Problem statement: Beneath this instruction is a listing; print exactly the lines in it starting at the line that contains "exists own' fl'" and going through the line that contains "change (npages 0) with 0 in".

(Records for the task begins)

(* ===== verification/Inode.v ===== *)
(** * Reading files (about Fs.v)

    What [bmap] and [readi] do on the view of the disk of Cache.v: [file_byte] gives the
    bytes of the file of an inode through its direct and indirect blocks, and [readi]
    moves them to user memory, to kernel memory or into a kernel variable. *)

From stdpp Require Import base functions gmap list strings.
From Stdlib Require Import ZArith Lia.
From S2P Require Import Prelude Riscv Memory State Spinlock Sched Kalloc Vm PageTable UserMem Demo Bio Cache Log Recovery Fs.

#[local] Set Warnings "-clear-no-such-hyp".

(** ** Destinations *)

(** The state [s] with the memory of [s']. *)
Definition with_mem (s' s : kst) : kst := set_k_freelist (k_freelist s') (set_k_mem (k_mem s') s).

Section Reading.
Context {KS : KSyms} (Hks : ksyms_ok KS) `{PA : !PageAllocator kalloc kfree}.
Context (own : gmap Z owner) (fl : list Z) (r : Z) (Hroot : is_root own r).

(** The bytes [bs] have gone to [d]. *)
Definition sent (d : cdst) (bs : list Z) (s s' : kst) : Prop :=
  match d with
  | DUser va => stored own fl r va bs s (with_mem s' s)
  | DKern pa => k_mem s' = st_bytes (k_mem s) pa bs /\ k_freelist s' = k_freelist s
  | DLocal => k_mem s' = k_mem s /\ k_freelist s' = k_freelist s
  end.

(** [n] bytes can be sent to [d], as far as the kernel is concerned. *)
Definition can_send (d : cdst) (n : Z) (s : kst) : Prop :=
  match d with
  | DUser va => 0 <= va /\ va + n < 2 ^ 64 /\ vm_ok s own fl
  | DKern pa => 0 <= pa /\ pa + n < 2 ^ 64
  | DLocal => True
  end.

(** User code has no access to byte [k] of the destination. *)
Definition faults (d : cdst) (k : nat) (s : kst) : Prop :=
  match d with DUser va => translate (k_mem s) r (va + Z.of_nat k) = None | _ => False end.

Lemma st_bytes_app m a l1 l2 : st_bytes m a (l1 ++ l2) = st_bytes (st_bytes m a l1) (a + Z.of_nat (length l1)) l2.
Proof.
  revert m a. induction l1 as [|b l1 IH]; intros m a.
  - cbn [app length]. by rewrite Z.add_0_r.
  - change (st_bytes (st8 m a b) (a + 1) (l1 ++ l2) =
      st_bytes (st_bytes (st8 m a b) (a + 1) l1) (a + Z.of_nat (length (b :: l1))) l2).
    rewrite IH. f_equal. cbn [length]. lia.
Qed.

(Records for the task ends)
(Records for the task begins)

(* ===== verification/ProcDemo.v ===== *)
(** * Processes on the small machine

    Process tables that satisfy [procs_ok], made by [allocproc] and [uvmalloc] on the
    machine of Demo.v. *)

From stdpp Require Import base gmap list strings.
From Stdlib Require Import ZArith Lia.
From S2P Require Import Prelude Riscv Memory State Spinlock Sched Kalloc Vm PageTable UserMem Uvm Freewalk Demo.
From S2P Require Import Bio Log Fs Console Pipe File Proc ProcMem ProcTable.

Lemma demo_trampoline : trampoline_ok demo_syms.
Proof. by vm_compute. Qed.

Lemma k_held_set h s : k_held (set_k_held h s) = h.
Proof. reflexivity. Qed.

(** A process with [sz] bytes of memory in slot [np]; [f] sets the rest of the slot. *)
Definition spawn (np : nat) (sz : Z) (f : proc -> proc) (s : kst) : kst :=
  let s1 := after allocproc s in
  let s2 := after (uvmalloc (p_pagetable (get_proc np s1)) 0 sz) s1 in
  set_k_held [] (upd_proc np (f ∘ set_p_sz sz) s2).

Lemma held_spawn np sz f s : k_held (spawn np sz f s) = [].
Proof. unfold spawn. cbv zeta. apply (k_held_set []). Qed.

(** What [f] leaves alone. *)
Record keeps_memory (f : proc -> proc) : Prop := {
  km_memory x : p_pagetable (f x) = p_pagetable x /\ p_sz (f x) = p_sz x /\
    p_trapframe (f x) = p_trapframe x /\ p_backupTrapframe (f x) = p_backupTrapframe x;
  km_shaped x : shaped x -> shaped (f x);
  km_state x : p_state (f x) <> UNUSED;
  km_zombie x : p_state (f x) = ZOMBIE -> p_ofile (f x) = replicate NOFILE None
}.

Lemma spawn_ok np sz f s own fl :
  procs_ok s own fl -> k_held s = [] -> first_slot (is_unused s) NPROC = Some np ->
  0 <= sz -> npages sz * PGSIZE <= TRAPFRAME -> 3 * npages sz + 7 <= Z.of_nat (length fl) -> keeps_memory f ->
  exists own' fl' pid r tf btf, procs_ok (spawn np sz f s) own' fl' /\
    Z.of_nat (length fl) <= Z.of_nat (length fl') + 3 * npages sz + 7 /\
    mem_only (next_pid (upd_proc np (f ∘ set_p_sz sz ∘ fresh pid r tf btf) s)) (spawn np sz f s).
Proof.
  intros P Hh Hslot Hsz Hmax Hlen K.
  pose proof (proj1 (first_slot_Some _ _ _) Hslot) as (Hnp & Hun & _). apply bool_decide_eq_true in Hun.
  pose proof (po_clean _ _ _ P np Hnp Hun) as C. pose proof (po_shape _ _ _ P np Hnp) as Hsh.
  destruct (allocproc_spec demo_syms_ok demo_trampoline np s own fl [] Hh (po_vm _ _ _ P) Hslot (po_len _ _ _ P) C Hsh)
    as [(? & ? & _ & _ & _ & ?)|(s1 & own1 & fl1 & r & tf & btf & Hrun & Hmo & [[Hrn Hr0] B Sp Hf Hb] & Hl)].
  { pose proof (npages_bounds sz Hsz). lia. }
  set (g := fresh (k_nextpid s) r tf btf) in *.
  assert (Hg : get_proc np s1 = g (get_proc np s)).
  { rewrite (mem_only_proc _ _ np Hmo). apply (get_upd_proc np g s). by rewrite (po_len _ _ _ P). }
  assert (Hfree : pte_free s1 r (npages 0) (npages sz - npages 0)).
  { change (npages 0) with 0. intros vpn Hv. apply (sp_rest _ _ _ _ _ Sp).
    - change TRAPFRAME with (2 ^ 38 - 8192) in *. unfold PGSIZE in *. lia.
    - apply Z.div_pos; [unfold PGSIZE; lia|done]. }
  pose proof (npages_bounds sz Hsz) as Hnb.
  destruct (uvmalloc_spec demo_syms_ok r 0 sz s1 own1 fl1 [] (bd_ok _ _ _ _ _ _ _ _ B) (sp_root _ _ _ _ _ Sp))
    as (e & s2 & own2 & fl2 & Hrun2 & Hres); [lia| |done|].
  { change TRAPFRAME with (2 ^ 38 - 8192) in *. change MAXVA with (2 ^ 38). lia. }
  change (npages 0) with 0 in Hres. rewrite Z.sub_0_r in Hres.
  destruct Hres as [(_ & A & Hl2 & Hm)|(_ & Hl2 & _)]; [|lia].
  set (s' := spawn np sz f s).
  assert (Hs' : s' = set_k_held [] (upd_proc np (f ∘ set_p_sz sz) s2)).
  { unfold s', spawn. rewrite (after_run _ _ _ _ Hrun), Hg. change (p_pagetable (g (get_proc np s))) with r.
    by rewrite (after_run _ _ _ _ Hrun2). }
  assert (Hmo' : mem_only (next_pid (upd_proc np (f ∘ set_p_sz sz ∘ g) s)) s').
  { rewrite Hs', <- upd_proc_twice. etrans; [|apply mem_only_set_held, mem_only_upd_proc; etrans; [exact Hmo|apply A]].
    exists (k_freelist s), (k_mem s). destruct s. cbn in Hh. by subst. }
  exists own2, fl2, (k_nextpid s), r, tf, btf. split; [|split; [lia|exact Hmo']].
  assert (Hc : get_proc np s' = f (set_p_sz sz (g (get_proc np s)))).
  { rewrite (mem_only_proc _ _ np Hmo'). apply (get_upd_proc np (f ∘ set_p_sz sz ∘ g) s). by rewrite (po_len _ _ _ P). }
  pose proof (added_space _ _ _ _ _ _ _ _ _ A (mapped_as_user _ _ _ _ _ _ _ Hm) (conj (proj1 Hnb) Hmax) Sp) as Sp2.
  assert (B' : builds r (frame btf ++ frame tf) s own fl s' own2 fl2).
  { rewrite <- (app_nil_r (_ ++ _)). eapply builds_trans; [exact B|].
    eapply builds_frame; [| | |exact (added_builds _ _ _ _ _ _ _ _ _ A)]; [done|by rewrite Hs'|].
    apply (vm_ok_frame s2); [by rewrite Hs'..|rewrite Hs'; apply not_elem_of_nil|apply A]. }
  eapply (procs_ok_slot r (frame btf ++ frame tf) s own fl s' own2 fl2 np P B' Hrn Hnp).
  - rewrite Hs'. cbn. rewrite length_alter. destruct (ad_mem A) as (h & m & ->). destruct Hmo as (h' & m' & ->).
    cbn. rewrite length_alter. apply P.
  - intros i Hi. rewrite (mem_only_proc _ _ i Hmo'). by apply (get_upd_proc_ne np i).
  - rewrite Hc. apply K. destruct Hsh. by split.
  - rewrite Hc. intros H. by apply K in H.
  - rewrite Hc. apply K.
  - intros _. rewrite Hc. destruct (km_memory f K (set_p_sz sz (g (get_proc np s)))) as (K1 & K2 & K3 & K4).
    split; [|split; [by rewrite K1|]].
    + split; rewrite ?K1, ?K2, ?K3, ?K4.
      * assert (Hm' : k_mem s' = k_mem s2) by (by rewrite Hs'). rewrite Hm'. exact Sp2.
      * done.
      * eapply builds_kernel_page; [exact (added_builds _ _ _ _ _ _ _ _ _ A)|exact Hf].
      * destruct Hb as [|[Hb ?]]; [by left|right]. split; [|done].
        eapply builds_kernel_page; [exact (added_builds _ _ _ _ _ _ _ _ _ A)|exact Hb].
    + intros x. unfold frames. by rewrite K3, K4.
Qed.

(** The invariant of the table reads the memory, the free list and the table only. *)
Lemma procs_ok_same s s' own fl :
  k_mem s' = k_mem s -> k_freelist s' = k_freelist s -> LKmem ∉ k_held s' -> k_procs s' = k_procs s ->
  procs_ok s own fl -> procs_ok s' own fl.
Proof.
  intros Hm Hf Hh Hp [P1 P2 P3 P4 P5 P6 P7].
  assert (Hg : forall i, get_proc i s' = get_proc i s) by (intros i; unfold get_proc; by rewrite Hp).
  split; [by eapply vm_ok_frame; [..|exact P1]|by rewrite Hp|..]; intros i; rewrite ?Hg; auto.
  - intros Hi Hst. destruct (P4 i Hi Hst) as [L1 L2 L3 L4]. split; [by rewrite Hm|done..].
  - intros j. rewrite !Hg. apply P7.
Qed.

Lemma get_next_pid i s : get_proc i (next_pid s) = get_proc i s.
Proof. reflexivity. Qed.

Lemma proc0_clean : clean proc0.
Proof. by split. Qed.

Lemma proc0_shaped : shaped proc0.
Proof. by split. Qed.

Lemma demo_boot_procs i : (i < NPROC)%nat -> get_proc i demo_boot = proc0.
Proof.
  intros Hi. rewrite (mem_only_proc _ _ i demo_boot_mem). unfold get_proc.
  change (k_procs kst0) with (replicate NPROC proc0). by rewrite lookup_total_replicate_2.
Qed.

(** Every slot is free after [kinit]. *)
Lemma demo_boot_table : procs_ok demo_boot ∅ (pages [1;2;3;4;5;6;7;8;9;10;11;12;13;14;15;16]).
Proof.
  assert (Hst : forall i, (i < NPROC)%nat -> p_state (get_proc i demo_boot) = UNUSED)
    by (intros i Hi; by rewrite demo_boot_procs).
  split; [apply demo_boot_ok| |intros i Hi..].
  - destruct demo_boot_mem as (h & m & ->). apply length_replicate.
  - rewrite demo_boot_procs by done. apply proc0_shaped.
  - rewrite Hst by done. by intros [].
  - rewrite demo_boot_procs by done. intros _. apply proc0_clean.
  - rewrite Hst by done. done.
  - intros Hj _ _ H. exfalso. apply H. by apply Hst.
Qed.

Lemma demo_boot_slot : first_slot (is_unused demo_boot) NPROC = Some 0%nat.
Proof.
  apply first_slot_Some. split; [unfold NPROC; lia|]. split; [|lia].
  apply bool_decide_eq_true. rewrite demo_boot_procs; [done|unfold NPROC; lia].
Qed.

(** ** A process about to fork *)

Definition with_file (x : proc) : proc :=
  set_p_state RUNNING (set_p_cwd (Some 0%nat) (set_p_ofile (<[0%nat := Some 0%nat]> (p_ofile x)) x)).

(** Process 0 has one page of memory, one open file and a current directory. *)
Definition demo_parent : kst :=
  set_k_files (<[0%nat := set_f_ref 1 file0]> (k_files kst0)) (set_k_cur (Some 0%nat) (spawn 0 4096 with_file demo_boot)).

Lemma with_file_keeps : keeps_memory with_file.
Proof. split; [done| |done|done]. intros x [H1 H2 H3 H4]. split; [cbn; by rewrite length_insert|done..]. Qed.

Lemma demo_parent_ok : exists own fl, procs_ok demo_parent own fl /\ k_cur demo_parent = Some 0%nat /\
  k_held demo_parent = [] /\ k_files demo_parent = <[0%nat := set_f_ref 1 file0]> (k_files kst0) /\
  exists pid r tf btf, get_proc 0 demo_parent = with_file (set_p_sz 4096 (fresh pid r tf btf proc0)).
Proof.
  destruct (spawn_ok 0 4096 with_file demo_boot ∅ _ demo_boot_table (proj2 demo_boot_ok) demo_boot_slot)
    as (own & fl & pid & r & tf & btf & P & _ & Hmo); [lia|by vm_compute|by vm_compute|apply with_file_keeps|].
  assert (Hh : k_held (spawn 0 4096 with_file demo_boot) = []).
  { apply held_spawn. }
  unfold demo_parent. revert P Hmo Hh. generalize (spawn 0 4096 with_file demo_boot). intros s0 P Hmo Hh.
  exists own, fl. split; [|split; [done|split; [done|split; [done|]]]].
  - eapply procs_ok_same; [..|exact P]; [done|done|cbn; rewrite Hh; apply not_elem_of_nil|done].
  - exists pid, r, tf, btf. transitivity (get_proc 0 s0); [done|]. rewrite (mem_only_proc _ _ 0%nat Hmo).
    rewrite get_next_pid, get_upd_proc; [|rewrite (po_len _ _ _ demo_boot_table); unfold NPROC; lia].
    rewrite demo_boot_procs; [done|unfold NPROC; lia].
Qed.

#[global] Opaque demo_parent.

(Records for the task ends)

Answer to the problem:
  exists own' fl' pid r tf btf, procs_ok (spawn np sz f s) own' fl' /\
    Z.of_nat (length fl) <= Z.of_nat (length fl') + 3 * npages sz + 7 /\
    mem_only (next_pid (upd_proc np (f ∘ set_p_sz sz ∘ fresh pid r tf btf) s)) (spawn np sz f s).
Proof.
  intros P Hh Hslot Hsz Hmax Hlen K.
  pose proof (proj1 (first_slot_Some _ _ _) Hslot) as (Hnp & Hun & _). apply bool_decide_eq_true in Hun.
  pose proof (po_clean _ _ _ P np Hnp Hun) as C. pose proof (po_shape _ _ _ P np Hnp) as Hsh.
  destruct (allocproc_spec demo_syms_ok demo_trampoline np s own fl [] Hh (po_vm _ _ _ P) Hslot (po_len _ _ _ P) C Hsh)
    as [(? & ? & _ & _ & _ & ?)|(s1 & own1 & fl1 & r & tf & btf & Hrun & Hmo & [[Hrn Hr0] B Sp Hf Hb] & Hl)].
  { pose proof (npages_bounds sz Hsz). lia. }
  set (g := fresh (k_nextpid s) r tf btf) in *.
  assert (Hg : get_proc np s1 = g (get_proc np s)).
  { rewrite (mem_only_proc _ _ np Hmo). apply (get_upd_proc np g s). by rewrite (po_len _ _ _ P). }
  assert (Hfree : pte_free s1 r (npages 0) (npages sz - npages 0)).
  { change (npages 0) with 0. intros vpn Hv. apply (sp_rest _ _ _ _ _ Sp).
    - change TRAPFRAME with (2 ^ 38 - 8192) in *. unfold PGSIZE in *. lia.
    - apply Z.div_pos; [unfold PGSIZE; lia|done]. }
  pose proof (npages_bounds sz Hsz) as Hnb.
  destruct (uvmalloc_spec demo_syms_ok r 0 sz s1 own1 fl1 [] (bd_ok _ _ _ _ _ _ _ _ B) (sp_root _ _ _ _ _ Sp))
    as (e & s2 & own2 & fl2 & Hrun2 & Hres); [lia| |done|].
  { change TRAPFRAME with (2 ^ 38 - 8192) in *. change MAXVA with (2 ^ 38). lia. }
  change (npages 0) with 0 in Hres. rewrite Z.sub_0_r in Hres.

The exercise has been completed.